2025-10-01 –, Gaston Berger
Most common machine learning models (linear, tree-based or neural network-based), optimize for the least squares loss when trained for regression tasks. As a result, they output a point estimate of the conditional expected value of the target: E[y|X]
.
In this presentation, we will explore several ways to train and evaluate probabilistic regression models as a richer alternative to point estimates. Those models predict a richer description of the full distribution of y|X
and allow us to quantify the predictive uncertainty for individual predictions.
On the model training part, we will introduce the following options:
- ensemble of quantile regressors for a grid of quantile levels (using linear models or gradient boosted trees in scikit-learn, XGBoost and PyTorch),
- how to reduce probabilistic regression to multi-class classification + a cumulative sum of the
predict_proba
output to recover a continuous conditional CDF. - how to implement this approach as a generic scikit-learn meta-estimator;
- how this approach is used to pretrain foundational tabular models (e.g. TabPFNv2).

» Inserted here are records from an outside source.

Lemma spin_turn step (s : Flow W) : locked s = false → spins (definition s) (index s) step →
  ∃ s', advance podman s = (Done None, s') ∧ locked s' = false ∧ definition s' = definition s ∧ index s' = index s.
Proof.
  intros Hs Hsp. destruct Hsp as (Hst & Ho & Hin & Ha & Hsu & Hp & rest & Hb).
  unfold advance, mbind, OrcM_bind. rewrite read_done by done. unfold the_session, o_get.
  change (rt_current_step_index (id (se_runtime (fl_session s)))) with (index s).
  change (se_definition (fl_session s)) with (definition s). rewrite Hst.
  log_step Hs. log_step Hs0. assert (quiet (core s) (core s1)) as Hq1 by (by etrans). unfold run_step, mbind, OrcM_bind.
  unfold optional_step_wait_condition_satisfied. rewrite Ho. unfold mret, OrcM_ret. cbv beta iota.
  unfold maybe_request_inputs, mbind, OrcM_bind. rewrite read_done by done. unfold missing_inputs. rewrite Hin. cbn [List.filter].
  log_step Hs1. unfold o_attempt, o_context, execute_step_actions. rewrite Ha. cbn [execute_actions_from].
  unfold mret, OrcM_ret. cbv beta iota. unfold after_actions, step_successful. rewrite Hsu. unfold mbind, OrcM_bind, mret, OrcM_ret.
  assert (quiet (core s) (core s2)) as Hq3 by (by etrans).
  rewrite (spin_branch step (index s)); [|done|rewrite (quiet_definition _ _ Hq3); by split_and!; try done; exists rest].
  match goal with |- context [follow ?a ?b ?c s2] => pose proof (follow_moves a b c s2 Hs2) as Hf; destruct (follow a b c s2) as [r s3] end.
  destruct Hf as (-> & Hs3 & Hc & Hi). exists s3. split_and!; try done.
  rewrite (calm_definition _ _ Hc). by apply quiet_definition.
Qed.

(** Definitions are accepted whose flow never ends. At a step that always leads back to
    itself, and asks for nothing and shows no sign of success, the executor runs in circles
    and the request that got there is never answered, however long one waits; and there is a
    definition with such a step that passes the validation. *)
Theorem endless_flow :
  (validate_provider_definition circle = Ok tt ∧ spins circle 0 circle_step) ∧
  ∀ step (s : Flow W), spins (definition s) (index s) step → locked s = false →
    ∀ fuel, (advance_until_blocked_or_complete podman fuel s).1 = OutOfFuel.
Proof.
  split; [split; [done|repeat split; by exists []]|].
  intros step s Hsp Hs fuel. revert s Hsp Hs. induction fuel as [|fuel IH]; intros s Hsp Hs; [done|].
  destruct (spin_turn step s Hs Hsp) as (s' & E & Hs' & Hd & Hi). simpl. unfold mbind, OrcM_bind. rewrite E.
  apply IH; [by rewrite Hd, Hi|done].
Qed.

End returns.
(* ===== verification/OrchModels.v ===== *)
(** * A host with a browser, and the orchestrator's theorems on it

    A browser that does what it is told and whose pages show what [w_shows] says, a registry
    with the built-in flow, and concrete runs: the hypotheses of the theorems hold on them. *)
From stdpp Require Import base gmap strings list fin_maps.
From Stdlib Require Import ZArith Lia Ascii.
From S2P Require Import Prelude Proto Interface Config ConfigTheorems Pam Oidc OidcTheorems OrchTypes OrchPodman OrchFlow OrchServer OrchFacts OrchTheorems OrchServerTheorems OrchPool OrchDialogue.

Open Scope rust_scope.

(** ** The host *)

(** The selectors the page shows, and the time. *)
Record Browser := { w_shows : list string; w_now : Z }.

(** The bridge's messages: one byte says what kind of request it is, a second one whether
    the page has what is asked_for for. *)
Definition model_to_vec (r : BridgeRequest) : option (list Byte.byte) :=
  Some match r with
       | BridgeRequest_Action _ => [Byte.x01]
       | BridgeRequest_Extract _ => [Byte.x02]
       | BridgeRequest_Success sc =>
           match sc_dom_selector sc with
           | Some selector => Byte.x03 :: String.list_byte_of_string selector
           | None => [Byte.x03]
           end
       | BridgeRequest_Ping => [Byte.x04]
       end.

Definition model_reply (payload : list Byte.byte) (w : Browser) : list Byte.byte :=
  match payload with
  | Byte.x03 :: selector =>
      if bool_decide (String.string_of_list_byte selector ∈ w_shows w) then [Byte.x05] else [Byte.x03]
  | _ => payload
  end.

Definition model_from_slice (bytes : list Byte.byte) : option BridgeResponse :=
  let response pong success value :=
    Some {| bp_ok := true; bp_error := None; bp_pong := pong; bp_success := success; bp_value := value |} in
  match bytes with
  | [Byte.x01] => response None None None
  | [Byte.x02] => response None None (Some (BridgeValue_String "https://sso.example.com/totp"))
  | [Byte.x03] => response None (Some false) None
  | [Byte.x04] => response (Some true) None None
  | [Byte.x05] => response None (Some true) None
  | _ => None
  end.

#[export] Instance model_browser : OrchEnv Browser := {|
  bridge_to_vec := model_to_vec;
  bridge_from_slice := model_from_slice;
  bridge_io _ payload _ w := (BridgeIo_Read (model_reply payload w), w);
  run_command _ _ w :=
    (Ok {| co_success := true; co_code := Some 0; co_stdout := "c0ffee"; co_stderr := ""; co_status := "exit status: 0" |}, w);
  path_exists _ _ := false;
  path_is_dir _ _ := true;
  path_is_file _ _ := true;
  fs_create_dir_all _ w := (Fs_Ok, w);
  fs_set_permissions _ _ w := (Fs_Ok, w);
  fs_metadata _ w := (Fs_NotFound, w);
  fs_remove_dir_all _ w := (Fs_Ok, w);
  fs_remove_file _ w := (Fs_NotFound, w);
  sleep_ms n w := {| w_shows := w_shows w; w_now := w_now w + n |};
  instant_now w := (w_now w, w);
  epoch_s_now w := (1700000000 + w_now w / 1000, w);
  process_id := 4711
|}.

#[export] Instance model_definitions : DefinitionOps := {|
  definition_from_str _ := None; definitions_from_str _ := None; wrapper_from_str _ := None;
  url_host_str _ := Some "sso.example.com"
|}.

#[export] Instance model_commands : FlowCodecOps := {| command_from_slice _ := Parsed_Command FlowCommand_Ping |}.

Definition sample_podman : PodmanClient := {|
  pc_binary := "podman"; pc_image := "orchestrator"; pc_network := None; pc_runtime_dir := "/run/orch";
  pc_action_timeout_secs := 30; pc_session_idle_timeout_secs := 300; pc_no_new_privileges := true; pc_apparmor_profile := None
|}.

Definition sample_container (id : string) : ContainerInstance :=
  {| ci_id := id; ci_name := "himmelblau-orch-s1"; ci_session_dir := "/run/orch/sessions/s1";
     ci_bridge_socket_path := "/run/orch/sessions/s1/bridge.sock" |}.

Definition sample_session (d : ProviderDefinition) (r : SessionRuntime) : Session := {|
  se_session_id := "s1"; se_provider := pd_provider d; se_owner_uid := 0; se_container := sample_container "c1";
  se_definition := d; se_runtime := r; se_locked := false
|}.

(** A session of alice's, as [create_session] makes it. *)
Definition alice_runtime : SessionRuntime :=
  initial_runtime 0 (Some "alice") (Some "https://sso.example.com/realms/r") (Some "https://sso.example.com/device?user_code=AB") None.

Definition alice_flow (shows : list string) : Flow Browser :=
  {| fl_session := sample_session keycloak alice_runtime; fl_world := {| w_shows := shows; w_now := 0 |} |}.

(** ** Flows *)

Example builtin_valid : validate_provider_definition keycloak = Ok tt.
Proof. reflexivity. Qed.

(** The built-in flow asks for alice's password. *)
Lemma flow_returns_witness :
  comes_back (alice_flow []) (start_session sample_podman 6 (alice_flow [])) ∧
  comes_back (alice_flow []) (continue_session sample_podman 6 [{| pi_name := "password"; pi_value := "hunter2" |}] (alice_flow [])).
Proof.
  destruct (flow_returns sample_podman 6 (alice_flow [])) as [Hs Hc].
  - reflexivity.
  - reflexivity.
  - reflexivity.
  - simpl. lia.
  - split; [exact Hs|apply Hc].
Defined.

Definition asked_for {A} (x : Out FlowResponse * A) : option (list string) :=
  match x.1 with Done (FlowResponse_NextStep _ inputs _) => Some (rq_name <$> inputs) | _ => None end.

Definition completed {A} (x : Out FlowResponse * A) : option bool :=
  match x.1 with Done (FlowResponse_SessionComplete _ success _ _) => Some success | _ => None end.

Notation alice_started := (start_session sample_podman 6 (alice_flow [])).
Notation continued shows password :=
  (continue_session sample_podman 6 [{| pi_name := "password"; pi_value := password |}] (alice_flow shows)).

Example asks_password : asked_for alice_started = Some ["password"].
Proof. reflexivity. Qed.

(** With a wrong password no later page comes up: the flow runs off its end, and that is
    reported as a success. *)
Example wrong_password_success : completed (continued [] "wrong") = Some true.
Proof. reflexivity. Qed.

(** A session that is complete can be continued: it is in progress again, and ends at once. *)
Example completed_continues :
  let s := (continued [] "hunter2").2 in
  rt_state (se_runtime (fl_session s)) = SessionState_Completed ∧
  completed (continue_session sample_podman 6 [{| pi_name := "password"; pi_value := "x" |}] s) = Some true.
Proof. split; reflexivity. Qed.

Example asks_code : asked_for (continued [otp_field] "hunter2") = Some ["otp"].
Proof. reflexivity. Qed.

Definition password_step : ProviderStep := default
  {| ps_name := ""; ps_optional := false; ps_wait_for := None; ps_required_inputs := []; ps_actions := []; ps_branches := [];
     ps_success := None |} (keycloak_steps !! 0%nat).

(** Alice's password is there, and gone when it has been typed in. *)
Definition with_password : Flow Browser :=
  {| fl_session := sample_session keycloak
       (set_rt_inputs (<["password" := {| cv_value := "hunter2"; cv_sensitive := true |}]> (rt_collected_inputs alice_runtime)) alice_runtime);
     fl_world := {| w_shows := []; w_now := 0 |} |}.

Notation typed_in := (execute_step_actions sample_podman 0 password_step with_password).
Definition apply_intune_policy (cfg : HimmelblauConfig)
  (intune_device_id account_id graph_token intune_token iwservice_token : string)
  : TM (result (list NoncompliantRule) string) :=
  match split_username account_id with
  | None => mret (Err "Failed to parse domain name from account id")
  | Some (_, domain) =>
      let ip_versions := get_ip_versions cfg in
      let request_timeout := get_request_timeout (config cfg) in
      graph ←! outside (pe_graph_new (get_odc_provider cfg domain) domain None None None request_timeout ip_versions);
      endpoints ←! outside (pe_endpoints graph graph_token);
      vers ← outside pe_portal_versions;
      intune ←! mret (pe_intune_new endpoints (policy_portal_version vers) request_timeout ip_versions);
      _ ←! mret (pe_enroll_attrs domain);
      _ ←! outside (pe_details intune intune_token domain intune_device_id);
      policies ←! outside (pe_policies intune intune_token intune_device_id);
      '(errors, statuses) ← run_extensions cfg account_id policies;
      r ← syscall (Sys_Report {| is_device_id := intune_device_id; is_policy_statuses := statuses |});
      match r with
      | Err e => mret (Err (he_display e))
      | Ok _ =>
          _ ← outside (λ w, (tt, pe_sleep 3 w));
          rules ←! outside (pe_noncompliant_rules intune iwservice_token intune_device_id);
          mret (match errors with
                | [] => Ok rules
                | _ => Err ("Policy enforcement failed: " +:+ pe_debug_errors errors)
                end)
      end
  end.

End policies.
(* ===== verification/PoliciesTheorems.v ===== *)
(** * Intune policies: what is reported and what is enforced

    The settings about the distribution, position by position; a password rule that is
    reported to be met is what a PIN is checked against; a script without a frequency. *)
From stdpp Require Import base gmap strings list fin_maps.
From Stdlib Require Import ZArith Lia Ascii.
From S2P Require Import Prelude Proto Caches Config Pam HelloPin TaskHost Policies Tasks TasksFacts TasksTheorems.

Open Scope rust_scope.

(** ** The distribution *)

(** The entry of the list of allowed distributions a setting belongs to. *)
Definition group_key (d : PolicyDetails) : option string :=
  if is_distro_setting (pd_setting_definition_item_id d) then extract_distro_index (pd_csp_path d) else None.

Section groups.

Lemma groups_snoc l d :
  distro_groups (l ++ [d]) =
  match group_key d with
  | Some k => <[k := default [] (distro_groups l !! k) ++ [length l]]> (distro_groups l)
  | None => distro_groups l
  end.
Proof.
  unfold distro_groups, group_key. rewrite imap_app, foldl_app. simpl. unfold add_to_group at 1. simpl. rewrite Nat.add_0_r.
  by destruct (is_distro_setting (pd_setting_definition_item_id d)), (extract_distro_index (pd_csp_path d)).
Qed.

(** A group holds the positions of the settings of its key, each once. *)
Lemma groups_spec l k : let g := default [] (distro_groups l !! k) in
  NoDup g ∧ ∀ i, i ∈ g ↔ ∃ d, l !! i = Some d ∧ group_key d = Some k.
Proof.
  induction l as [|d l [IHn IH]] using rev_ind; simpl.
  { split; [constructor|]. intros i. unfold distro_groups. simpl. rewrite lookup_empty. simpl. set_solver. }
  assert (∀ i, (∃ d', (l ++ [d]) !! i = Some d' ∧ group_key d' = Some k) ↔
    (∃ d', l !! i = Some d' ∧ group_key d' = Some k) ∨ (i = length l ∧ group_key d = Some k)) as Hs.
  { intros i. setoid_rewrite lookup_snoc_Some. split; [naive_solver|]. intros [(d' & Hd & Hk)|[-> Hk]]; [|by eauto].
    exists d'. split; [left; split; [by eapply lookup_lt_Some|done]|done]. }
  setoid_rewrite Hs. rewrite groups_snoc. destruct (group_key d) as [k'|]; [|split; [done|naive_solver]].
  destruct (decide (k' = k)) as [->|Hne].
  - rewrite lookup_insert_eq. simpl. split.
    + apply NoDup_app. split; [done|]. split; [|by apply NoDup_singleton]. intros i (d' & Hd & _)%IH ->%list_elem_of_singleton.
      apply lookup_lt_Some in Hd. lia.
    + intros i. rewrite elem_of_app, IH, list_elem_of_singleton. naive_solver.
  - rewrite lookup_insert_ne by done. split; [done|]. naive_solver.
Qed.

End groups.

(** Changing positions one after the other. *)
Lemma alter_each {A} (f : A → A) (g : list nat) (l : list A) j : NoDup g →
  foldl (λ l i, alter f i l) l g !! j = if bool_decide (j ∈ g) then f <$> l !! j else l !! j.
Proof.
  revert l. induction g as [|i g IH]; intros l; simpl; [done|]. intros [Hi Hg]%NoDup_cons. rewrite IH by done.
  destruct (decide (j = i)) as [->|Hne].
  - rewrite bool_decide_false by done. rewrite bool_decide_true by (apply elem_of_cons; by left). apply list_lookup_alter_eq.
  - rewrite list_lookup_alter_ne by done. assert (j ∈ i :: g ↔ j ∈ g) as Hiff by (rewrite elem_of_cons; naive_solver).
    by rewrite (bool_decide_ext _ _ Hiff).
Qed.

Lemma alter_each_length {A} (f : A → A) (g : list nat) (l : list A) : length (foldl (λ l i, alter f i l) l g) = length l.
Proof. revert l. induction g as [|i g IH]; intros l; simpl; [done|]. by rewrite IH, length_alter. Qed.

Section distribution.
Context {X : Ext} {W : Type} {PE : PolicyEnv W}.
Variables (system_distro version_id : string) (system_version : Version).
Notation outcome := (distro_outcome system_distro version_id system_version).
Notation process := (process_distro_group system_distro version_id system_version).
Notation names := (names_system system_distro).

Lemma outcome_rule matches_ has_match d :
  pd_setting_definition_item_id (outcome matches_ has_match d) = pd_setting_definition_item_id d ∧
  pd_expected_value (outcome matches_ has_match d) = pd_expected_value d.
Proof. unfold distro_outcome, evaluate_distro_detail, check_version. by repeat case_match. Qed.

- simple Bayesian models (e.g. Bayesian Ridge and Gaussian Processes);
- more specialized approaches as implemented in XGBoostLSS.
We will also discuss how to evaluate probabilistic predictions via:
- the pinball loss of quantile regressors,
- other strictly proper scoring rules such as Continuous Ranked Probability Score (CRPS),
- coverage measures and width of prediction intervals,
- reliability diagrams for different quantile levels.
We will illustrate of those concepts with concrete examples and running code.
Finally, we will illustrate why some applications need such calibrated probabilistic predictions:
- estimating uncertainty in trip times depending on traffic conditions to help a human decision make choose among various travel plan options.
- modeling value at risk for investment decisions,
- assessing the impact of missing variables for an ML model trained to work in degraded mode,
- Bayesian optimization for operational parameters of industrial machines from little/costly observations.
If time allows, will also discuss usage and limitations of Conformal Quantile Regressors as implemented in MAPIE and contrast aleatoric vs epistemic uncertainty captured by those models.
The material (slides and notebook) for the presentation will be linked here the day of the presentation.
Olivier is an open source fellow at probabl and a scikit-learn core contributor.